Studies suggest that learning is facilitated if the brain detects a gap between its expectations and observations: "surprise is one of the fundamental drivers of learning" ([7], p. 202). In this situation, error signals flag a discrepancy between the expectation and observation, even though this discrepancy can also be in the form of a correct expectation but with low confidence. For instance, if a student has little confidence in their solution, they might still be surprised when their answer is correct, and the resulting "error signal" still leads to a brain stimulus that enhances learning. "Receiving feedback improves memory even when the right answer was chosen" ([7], p.220) because "as long as knowledge is not perfectly consolidated, the brain continues to learn, even weakly." ([7], p. 220). Dehaene concludes it is important for educators to provide timely and precise feedback to their students: This will lead to surprise moments (activating the learner's brain) and will considerably enrich the information available for self-correction [7]. Dehaene stresses that "error feedback should not be confused with punishment" ([7], p. 210), which, in an educational setting, is often associated with awarding low marks; he mentions that consistently receiving low marks can lead to school-induced stress, and "mathematics anxiety" is a particular example of that ([7], p. 212). It is therefore suggested that testing should not primarily be seen as a tool for grading students but rather as a tool for implementing a retrieval practice, which is deemed "one of the most effective educational strategies" [12-14]. Testing one's knowledge will automatically lead to many of the aforementioned surprise moments, which, in turn, facilitates learning. Moreover, these retrieval episodes should be spaced out according to the benefits of the distributed practice (spacing) effect, which is a well-documented effect in the experimental psychology literature [15,16]. Dehaene recommends that testing and learning be spaced out over a more extended period to ensure retention in the long term: "…each review reinforces learning. It refreshes the strength of mental representations and helps fight the exponential forgetfulness that characterizes our memories" ([7], p. 219).

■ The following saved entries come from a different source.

(** * Prerequisite build engine (site_scons/prereq_tools/base.py)

    A shallow embedding of the prerequisite resolution and build
    orchestration engine: the command runner, the two retrievers, the
    component definition and the component registry.  The interpreter's
    own library (os.path, subprocess, tarfile, hashlib) and the SCons
    construction environment are external collaborators: operations on
    paths that are pure string functions are written out, everything that
    touches the machine is a field of a [host] record over an abstract
    world. *)

From Stdlib Require Import ZArith Ascii String List Bool Lia.
From stdpp Require Import base option list gmap strings pretty.

Local Open Scope string_scope.
Local Open Scope list_scope.

(** ** Strings the way the interpreter treats them *)

Module Str.

Definition startswith (s p : string) : bool := String.prefix p s.

Fixpoint rev (s : string) : string :=
  match s with
  | EmptyString => EmptyString
  | String c r => rev r +:+ String c EmptyString
  end.

Definition endswith (s p : string) : bool := String.prefix (rev p) (rev s).

(** [s.split(c)] for a one character separator: never an empty list. *)
Fixpoint split (c : ascii) (s : string) : list string :=
  match s with
  | EmptyString => [EmptyString]
  | String a r =>
      if Ascii.eqb a c then EmptyString :: split c r
      else match split c r with
           | [] => [String a EmptyString]
           | w :: ws => String a w :: ws
           end
  end.

(** [sep.join(l)] *)
Fixpoint join (sep : string) (l : list string) : string :=
  match l with
  | [] => EmptyString
  | [x] => x
  | x :: r => x +:+ sep +:+ join sep r
  end.

(** Iterating a string yields its characters as one character strings. *)
Fixpoint chars (s : string) : list string :=
  match s with
  | EmptyString => []
  | String a r => String a EmptyString :: chars r
  end.

(** [x in s] for strings: substring test. *)
Fixpoint contains (s x : string) : bool :=
  String.prefix x s ||
  match s with
  | EmptyString => false
  | String _ r => contains r x
  end.

(** Longest common prefix of two strings, character by character. *)
Fixpoint lcp (a b : string) : string :=
  match a, b with
  | String x a', String y b' =>
      if Ascii.eqb x y then String x (lcp a' b') else EmptyString
  | _, _ => EmptyString
  end.

Definition upper_ascii (a : ascii) : ascii :=
  let n := nat_of_ascii a in
  if (97 <=? n)%nat && (n <=? 122)%nat then ascii_of_nat (n - 32) else a.

Fixpoint upper (s : string) : string :=
  match s with
  | EmptyString => EmptyString
  | String a r => String (upper_ascii a) (upper r)
  end.

Definition truthy (s : string) : bool := negb (String.eqb s "").

End Str.

(** ** posixpath *)

Module Path.

Definition sep : string := "/".

(** [os.path.join(a, b)] *)
Definition join (a b : string) : string :=
  if Str.startswith b sep then b
  else if negb (Str.truthy a) || Str.endswith a sep then a +:+ b
  else a +:+ sep +:+ b.

Definition join3 (a b c : string) : string := join (join a b) c.

Definition isabs (p : string) : bool := Str.startswith p sep.

(** One step of the component loop of [normpath]. *)
Definition norm_step (initial_slashes : nat) (new_comps : list string)
    (comp : string) : list string :=
  if String.eqb comp "" || String.eqb comp "." then new_comps
  else if negb (String.eqb comp "..")
          || (Nat.eqb initial_slashes 0 && bool_decide (new_comps = []))
          || (match last new_comps with
              | Some l => String.eqb l ".."
              | None => false
              end)
  then new_comps ++ [comp]
  else removelast new_comps.

Fixpoint repeat_sep (n : nat) : string :=
  match n with
  | O => ""
  | S k => sep +:+ repeat_sep k
  end.

(** [os.path.normpath(path)] *)
Definition normpath (path : string) : string :=
  if negb (Str.truthy path) then "."
  else
    let initial_slashes :=
      if Str.startswith path "/" then
        if Str.startswith path "//" && negb (Str.startswith path "///")
        then 2%nat else 1%nat
      else 0%nat in
    let comps := fold_left (norm_step initial_slashes) (Str.split "/" path) [] in
    let p := repeat_sep initial_slashes +:+ Str.join "/" comps in
    if Str.truthy p then p else ".".

(** [os.path.abspath(path)], with the working directory made explicit. *)
Definition abspath (cwd path : string) : string :=
  normpath (if isabs path then path else join cwd path).

(** [os.path.commonprefix(m)]: the longest string that is a character
    prefix of every element (the library takes the least and the
    greatest element and compares those two, which is the same string). *)
Definition commonprefix (m : list string) : string :=
  match m with
  | [] => ""
  | x :: r => fold_left Str.lcp r x
  end.

Fixpoint basename_aux (p acc : string) : string :=
  match p with
  | EmptyString => acc
  | String a r =>
      if Ascii.eqb a "/" then basename_aux r EmptyString
      else basename_aux r (acc +:+ String a EmptyString)
  end.

(** [os.path.basename(p)]: what follows the last slash. *)
Definition basename (p : string) : string := basename_aux p EmptyString.

End Path.

(** ** Exceptions *)

Inductive exn : Type :=
| DownloadFailure (repo component : string)
| ExtractionError (component : string)
| UnsupportedCompression (component : string)
| MissingDefinition (component : string)
| BuildFailure (component : string)
| MissingTargets (component : string) (package : option string)
| MissingSystemLibs (component : string)
| DownloadRequired (component : string)
| BuildRequired (component : string)
| IOError (msg path : string)
| TypeError (msg : string)
| ValueError (msg : string)
| KeyError (key : string)
| PyException (msg : string).

(** ** The construction environment

    An SCons environment is opaque to the engine.  What the engine reads
    and writes is kept: list valued construction variables (CPPPATH,
    LIBPATH, RPATH, RPATH_FULL, CPPDEFINES, LINKFLAGS, LIBS), scalar
    variables (CC, the <NAME>_PREFIX variables) and the process
    environment env['ENV'], whose path variables are kept split at
    os.pathsep. *)

Record Env : Type := mkEnv {
  cvars : gmap string (list string);
  svars : gmap string (option string);
  ENV : gmap string (list string)
}.

Definition append_unique (l : list string) (x : string) : list string :=
  if bool_decide (x ∈ l) then l else l ++ [x].

(** [env.AppendUnique(KEY=[x])] *)
Definition AppendUnique (key x : string) (e : Env) : Env :=
  mkEnv (<[key := append_unique (default [] (cvars e !! key)) x]> (cvars e))
        (svars e) (ENV e).

(** [env.AppendENVPath(NAME, path)]: a path already there stays where it is. *)
Definition AppendENVPath (name path : string) (e : Env) : Env :=
  mkEnv (cvars e) (svars e)
        (<[name := append_unique (default [] (ENV e !! name)) path]> (ENV e)).

(** [env.Replace(KEY=value)] *)
Definition Replace (key : string) (v : option string) (e : Env) : Env :=
  mkEnv (cvars e) (<[key := v]> (svars e)) (ENV e).

Definition env_get (key : string) (e : Env) : option string :=
  default None (svars e !! key).

(** What pkg-config printed, already parsed by ParseFlags: construction
    variable and the values to merge into it. *)
Definition flags : Type := list (string * list string).

(** The values of [l], each once, at its first place. *)
Definition keep_leftmost (l : list string) : list string :=
  fold_left append_unique l [].

(** The values of [l], each once, at its last place. *)
Definition keep_rightmost (l : list string) : list string :=
  fold_left (fun t v => if bool_decide (v ∈ t) then t else v :: t) (rev l) [].

(** [env.MergeFlags(flags)] as [env.ParseConfig] calls it, with
    unique=True: a variable that gets no value is left alone; the values
    are added to what the variable holds, and of a value that is there
    more than once SCons keeps the left-most occurrence when the name of
    the variable ends in PATH and the right-most otherwise. *)
Definition merge_flag (key : string) (value : list string) (e : Env) : Env :=
  match value with
  | [] => e
  | _ =>
      let orig := default [] (cvars e !! key) ++ value in
      mkEnv (<[key := if Str.endswith key "PATH" then keep_leftmost orig
                      else keep_rightmost orig]> (cvars e))
            (svars e) (ENV e)
  end.

Definition MergeFlags (fl : flags) (e : Env) : Env :=
  fold_left (fun e kv => merge_flag kv.1 kv.2 e) fl e.

(** [ConfigParser]: section, option, value. *)
Definition config : Type := gmap string (gmap string string).

(** ** The machine

    Everything the engine asks of the operating system, of the archive
    and hash libraries and of SCons's configure checks.  A [None] is the
    call raising (an OSError, or a TarError for the archive calls); for
    [subprocess_call] it is the program that cannot be started. *)

Record host (W : Type) : Type := mkHost {
  os_path_exists : W -> string -> bool;
  os_path_isdir : W -> string -> bool;
  os_getcwd : W -> string;
  os_environ_get : W -> string -> option string;
  os_listdir : W -> string -> list string;
  file_md5 : W -> string -> string;
  os_remove : W -> string -> W;
  os_makedirs : W -> string -> option W;
  os_mkdir : W -> string -> W;
  os_rename : W -> string -> string -> option W;
  shutil_rmtree : W -> string -> W;
  time_sleep : W -> nat -> W;
  subprocess_call : W -> list string -> option string -> gmap string (list string)
                    -> option (Z * W);
  tar_getnames : W -> string -> option (list string);
  tar_extractall : W -> string -> string -> option W;
  pkg_config : W -> gmap string (list string) -> string -> option flags;
  configparser_read : W -> string -> config -> config;
  subst : Env -> string -> string;
  CheckProg : W -> Env -> string -> bool;
  CheckHeader : W -> Env -> string -> bool;
  CheckLib : W -> Env -> string -> bool * Env;
  CheckFunc : W -> Env -> string -> bool
}.

Arguments os_path_exists {W}. Arguments os_path_isdir {W}.
Arguments os_getcwd {W}. Arguments os_environ_get {W}.
Arguments os_listdir {W}. Arguments file_md5 {W}.
Arguments os_remove {W}. Arguments os_makedirs {W}.
Arguments os_mkdir {W}. Arguments os_rename {W}.
Arguments shutil_rmtree {W}. Arguments time_sleep {W}.
Arguments subprocess_call {W}. Arguments tar_getnames {W}.
Arguments tar_extractall {W}. Arguments pkg_config {W}.
Arguments configparser_read {W}. Arguments subst {W}.
Arguments CheckProg {W}. Arguments CheckHeader {W}.
Arguments CheckLib {W}. Arguments CheckFunc {W}.

(** ** Retrievers, components, registry *)

Inductive retriever : Type :=
| GitRepoRetriever (url : string) (has_submodules : bool)
    (branch : option string) (commit_sha : option string)
| WebRetriever (url : string) (md5 : string) (dry_run : bool).

(** Keyword arguments of a retriever's [get]. *)
Record get_kw : Type := mkGetKw {
  kw_commit_sha : option string;
  kw_branch : option string;
  kw_patches : option (list (string * option string))
}.

Record component (W : Type) : Type := mkComponent {
  name : string;
  c_check_only : bool;
  c_dry_run : bool;
  targets_found : bool;
  use_installed : bool;
  build_path : option string;
  prebuilt_path : option string;
  patch_rpath : list string;
  src_path : option string;
  prefix : option string;
  component_prefix : option string;
  package : option string;
  progs : list string;
  libs : list string;
  libs_cc : option string;
  functions : list (string * list string);
  config_cb : option (W -> Env -> bool * Env);
  required_libs : list string;
  required_progs : list string;
  defines : list string;
  headers : list string;
  requires : list string;
  pkgconfig : option string;
  build_commands : list (list string);
  c_retriever : option nat;
  lib_path : list string;
  include_path : list string;
  out_of_src_build : bool;
  patch_path : string
}.

Arguments name {W}. Arguments c_check_only {W}. Arguments c_dry_run {W}.
Arguments targets_found {W}. Arguments use_installed {W}.
Arguments build_path {W}. Arguments prebuilt_path {W}.
Arguments patch_rpath {W}. Arguments src_path {W}. Arguments prefix {W}.
Arguments component_prefix {W}. Arguments package {W}. Arguments progs {W}.
Arguments libs {W}. Arguments libs_cc {W}. Arguments functions {W}.
Arguments config_cb {W}. Arguments required_libs {W}.
Arguments required_progs {W}. Arguments defines {W}. Arguments headers {W}.
Arguments requires {W}. Arguments pkgconfig {W}.
Arguments build_commands {W}. Arguments c_retriever {W}.
Arguments lib_path {W}. Arguments include_path {W}.
Arguments out_of_src_build {W}. Arguments patch_path {W}.

(** What a run leaves behind, oldest first. *)
Inductive probe : Type :=
| PConfigCb
| PProg (prog : string)
| PHeader (header : string)
| PLib (lib : string)
| PFunc (function : string).

Inductive event : Type :=
| ERun (cmd : list string) (cwd : option string)
| ESleep (seconds : nat)
| ETryFailed (try : nat) (reason : string)
| ERemove (path : string)
| EExtractAll (archive path : string)
| ERename (src dst : string)
| EMakedirs (path : string)
| ERmtree (path : string)
| EParseConfig (cmd : string)
| EProbe (p : probe) (result : bool)
| EConfigure (comp : string)
| EBuild (comp : string)
| EGet (comp : string)
| ECommands (comp : string).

The last pillar of learning, consolidation, describes the "shift from slow, conscious, and effortful processing to fast, unconscious, and automatic expertise" ([7], p. 222). Examples include the ability to read texts fluently and effortlessly. Consolidation goes hand in hand with repetition and spacing out of learning, which is also connected to the nightly breaks during which we sleep: Sleep is when our brain "replays the important events it recorded during the previous day and gradually transfers them into a more efficient compartment of our memory" ([7], p. 224). During sleep, "our floating ideas from the day are reactivated hundreds of times at an accelerated rate, thus multiplying our chances that our cortex eventually discovers a rule that makes sense" ([7], p. 231). This supports anecdotal stories in which learners, who were completely immersed in a topic during the day, made discoveries during their sleep.

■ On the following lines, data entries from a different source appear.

(** *** The container analyzer *)

(** X17: [analyze_docker] removes an image exactly when it has built one,
    whether or not reading the history then succeeded, and the removal is
    its last call; without a Dockerfile it returns no layer and calls the
    engine not at all, even when no client is connected; with a Dockerfile
    and no client it raises before any call. *)
Theorem analyze_docker_cleanup (env : DockerEnv) (self : ArchitectureAnalyzer) :
  (forall id,
      In (ImagesRemove id) (fst (analyze_docker env self))
      <-> dockerfile_exists env (repo_path self) = true
          /\ docker_client self <> None
          /\ exists image,
               images_build env (repo_path self) = Some image
               /\ image_id image = id)
  /\ (forall image,
         dockerfile_exists env (repo_path self) = true ->
         docker_client self <> None ->
         images_build env (repo_path self) = Some image ->
         fst (analyze_docker env self)
         = [ImagesBuild (repo_path self); ImageHistory (image_id image);
            ImagesRemove (image_id image)])
  /\ (dockerfile_exists env (repo_path self) = false ->
      analyze_docker env self = ([], Layers []))
  /\ (dockerfile_exists env (repo_path self) = true ->
      docker_client self = None ->
      analyze_docker env self = ([], DockerRaise NoneTypeAttributeError)).
Proof.
  unfold analyze_docker, remove_then.
  destruct (dockerfile_exists env (repo_path self)) eqn:Hfile; cbn [negb].
  - destruct (docker_client self) as [client|] eqn:Hclient.
    + destruct (images_build env (repo_path self)) as [image|] eqn:Hbuild;
        cbn [fst]; (split; [|split; [|split]]); try discriminate.
      * intros id. split.
        -- intros [E | [E | [E | []]]]; try discriminate E.
           injection E as <-. repeat split; [discriminate|]. now exists image.
        -- intros (_ & _ & image' & E & <-). injection E as <-.
           right. right. now left.
      * intros image' _ _ E. now injection E as <-.
      * intros id. split.
        -- intros [E | []]. discriminate E.
        -- intros (_ & _ & image' & E & _). discriminate E.
    + cbn [fst]. (split; [|split; [|split]]); try discriminate.
      * intros id. split; [intros [] | intros (_ & H & _); now apply H].
      * intros image _ H. now contradiction H.
      * reflexivity.
  - cbn [fst]. (split; [|split; [|split]]); try discriminate.
    + intros id. split; [intros [] | intros (H & _); discriminate H].
    + reflexivity.
Qed.
(* ===== verification/_CoqProject ===== *)
-Q . S2P
Prelude.v
Score.v
ArgSort.v
KnowledgeBase.v
TextFile.v
PyStr.v
Format.v
JsonDump.v
JsonLoad.v
JsonRoundtrip.v
Embedding.v
Retriever.v
Pipeline.v
Cosine.v
App.v
Session.v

We now present a case study of the evolution of the learning environment created by the first author (Heiko), who has been teaching abstract algebra courses (also known as units) using traditional lectures for a decade. By a "traditional lecture" we mean a form of instruction where a lecturer's main focus is on providing expert explanations of new material to students with only limited time spent on student-lecturer interactions. We argue that even with this traditional approach, a suitable unit design allows Heiko to run an effective and student-centered class. We illustrate this by reporting on Heiko's experience with the third-year algebra unit MTH3150 that he has been fully responsible for at Monash University since 2013; the continuity of teaching the same class to the same level of students is useful for analyzing under the case study methodology when describing the impact and value of the approaches outlined below.

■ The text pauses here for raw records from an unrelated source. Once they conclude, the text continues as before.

(* ===== verification/JsonDump.v ===== *)
(** * [json.dump(knowledge, f, indent=2, ensure_ascii=False)]

    [convert_to_json.py] (lines 18-19) writes the knowledge base with
    CPython's pure-Python encoder, the one [json.dump] uses whenever an
    [indent] is given ([json/encoder.py], [_make_iterencode]).  The values
    it can meet are the type [pyval]: [None], booleans, [str], lists and
    dicts with [str] keys, which covers the dict of lists of strings the ETL
    builds ([kb_to_py]).  With [ensure_ascii=False] a string is written by
    [encode_basestring]: the characters of [ESCAPE_DCT] (backslash, quote,
    the five named controls, the other controls as [\u00XX]) are escaped,
    every other byte is written as is.  With [indent=2] a non-empty list or
    dict opens a new line indented by two spaces per level, separates its
    items by [","] and a new line, and closes on a line of the enclosing
    level; an empty one is ["[]"] or ["{}"].  Integers and floats are not
    in [pyval]: the ETL writes none. *)

From S2P Require Import Prelude TextFile KnowledgeBase.
From Stdlib Require Import Ascii.

Inductive pyval :=
| PyNone
| PyBool (b : bool)
| PyStr (s : string)
| PyList (l : list pyval)
| PyDict (d : list (string * pyval)).

(** Induction over the nested lists of [pyval]. *)
Section pyval_ind.
Variable P : pyval -> Prop.
Hypothesis HNone : P PyNone.
Hypothesis HBool : forall b, P (PyBool b).
Hypothesis HStr : forall s, P (PyStr s).
Hypothesis HList : forall l, Forall P l -> P (PyList l).
Hypothesis HDict : forall d, Forall (fun e => P e.2) d -> P (PyDict d).

Fixpoint pyval_ind' (v : pyval) : P v :=
  match v with
  | PyNone => HNone
  | PyBool b => HBool b
  | PyStr s => HStr s
  | PyList l =>
      HList l ((fix go l : Forall P l :=
                  match l with
                  | [] => Forall_nil_2 _
                  | x :: l' => Forall_cons_2 _ _ _ (pyval_ind' x) (go l')
                  end) l)
  | PyDict d =>
      HDict d ((fix go (d : list (string * pyval))
                    : Forall (fun e : string * pyval => P e.2) d :=
                  match d with
                  | [] => Forall_nil_2 _
                  | (k, x) :: d' =>
                      Forall_cons_2 (fun e : string * pyval => P e.2) (k, x) d'
                        (pyval_ind' x) (go d')
                  end) d)
  end.
End pyval_ind.

Definition DQ : Ascii.ascii := Ascii.ascii_of_nat 34.
Definition BSL : Ascii.ascii := Ascii.ascii_of_nat 92.

Definition bytes_of (s : string) : bytes := String.list_ascii_of_string s.

(** A lowercase hexadecimal digit, as ['{0:04x}'.format(i)] writes it. *)
Definition hexdig (n : nat) : Ascii.ascii :=
  if n <? 10 then Ascii.ascii_of_nat (48 + n) else Ascii.ascii_of_nat (87 + n).

(** [ESCAPE_DCT], and the identity on the characters [ESCAPE] does not
    match. *)
Definition escape_char (c : Ascii.ascii) : bytes :=
  let n := bval c in
  if n =? 92 then [BSL; BSL]
  else if n =? 34 then [BSL; DQ]
  else if n =? 8 then [BSL; "b"%char]
  else if n =? 12 then [BSL; "f"%char]
  else if n =? 10 then [BSL; "n"%char]
  else if n =? 13 then [BSL; "r"%char]
  else if n =? 9 then [BSL; "t"%char]
  else if n <? 32 then [BSL; "u"%char; "0"%char; "0"%char; hexdig (n / 16); hexdig (n mod 16)]
  else [c].

(** [encode_basestring(s)]: ['"' + ESCAPE.sub(replace, s) + '"']. *)
Definition encode_basestring (s : string) : bytes :=
  DQ :: concat (escape_char <$> bytes_of s) ++ [DQ].

(** ['\n' + _indent * level] with [_indent = '  ']. *)
Definition newline_indent (level : nat) : bytes := LF :: replicate (2 * level) " "%char.
Arguments newline_indent : simpl never.

(** [_iterencode(o, level)], with [_iterencode_list] and
    [_iterencode_dict] inlined; the chunks it yields, concatenated. *)
Fixpoint iterencode (level : nat) (v : pyval) : bytes :=
  match v with
  | PyNone => bytes_of "null"
  | PyBool true => bytes_of "true"
  | PyBool false => bytes_of "false"
  | PyStr s => encode_basestring s
  | PyList [] => bytes_of "[]"
  | PyList (x :: xs) =>
      "["%char :: newline_indent (S level) ++ iterencode (S level) x ++
      concat ((fun y => ","%char :: newline_indent (S level) ++ iterencode (S level) y) <$> xs) ++
      newline_indent level ++ ["]"%char]
  | PyDict [] => bytes_of "{}"
  | PyDict ((k, x) :: kvs) =>
      "{"%char :: newline_indent (S level) ++
      encode_basestring k ++ bytes_of ": " ++ iterencode (S level) x ++
      concat ((fun e : string * pyval =>
                 ","%char :: newline_indent (S level) ++
                 encode_basestring e.1 ++ bytes_of ": " ++ iterencode (S level) e.2) <$> kvs) ++
      newline_indent level ++ ["}"%char]
  end.

(** [json.dump(obj, f, indent=2, ensure_ascii=False)]: the bytes the file
    holds afterwards. *)
Definition json_dump (v : pyval) : result bytes := write_text (iterencode 0 v).

(** The ETL's dict [knowledge] as a Python value. *)
Definition kb_to_py (kb : knowledge_base) : pyval :=
  PyDict ((fun e : string * list string => (e.1, PyList (PyStr <$> e.2))) <$> kb).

MTH3150 (formerly "Algebra and Number Theory 2, " now "Algebra 2: Rings and Fields") is a Level 3 pure mathematics unit at Monash University. Most of the students are in their third year of completing a major in mathematics. The content of MTH3150 comprises basic concepts in ring theory, such as integral domains, principal ideal domains, unique factorization domains, Euclidean domains, field extensions, and applications in coding theory. The focus is on understanding abstract mathematical concepts and proofs, making MTH3150 one of the more abstract units in Monash's mathematics undergraduate program. This poses various challenges. First, students are often overwhelmed by the level of mathematical abstraction and the amount of time spent on mathematical proofs. Second, the pace of this unit is fast, with almost every lecture introducing new definitions and concepts.
The workload of MTH3150 is distributed into three weekly lectures (3 hours), one weekly applied class (90-120 min) and time for personal study (7 hours for review and written assignments). Students have access to a unit website (where they can ask questions in a forum) and weekly consultation hours. During the lectures, Heiko presents the lecture content in a traditional style of instruction. The applied classes run in a format known as "whiteboard tutorials": students gather in small groups (usually 3-4 students) in front of a whiteboard and work collaboratively on a pre-designed problem sheet. There are also weekly written assignments whose primary purpose is not merely an assessment of learning but facilitating and guiding timely and regular revisions, as well as consolidation of learning. It is important to note that the three lectures only constitute one quarter (3 hours) of the nominated workload (12 hours per week) for MTH3150; the other parts of the unit contain multiple active-learning components.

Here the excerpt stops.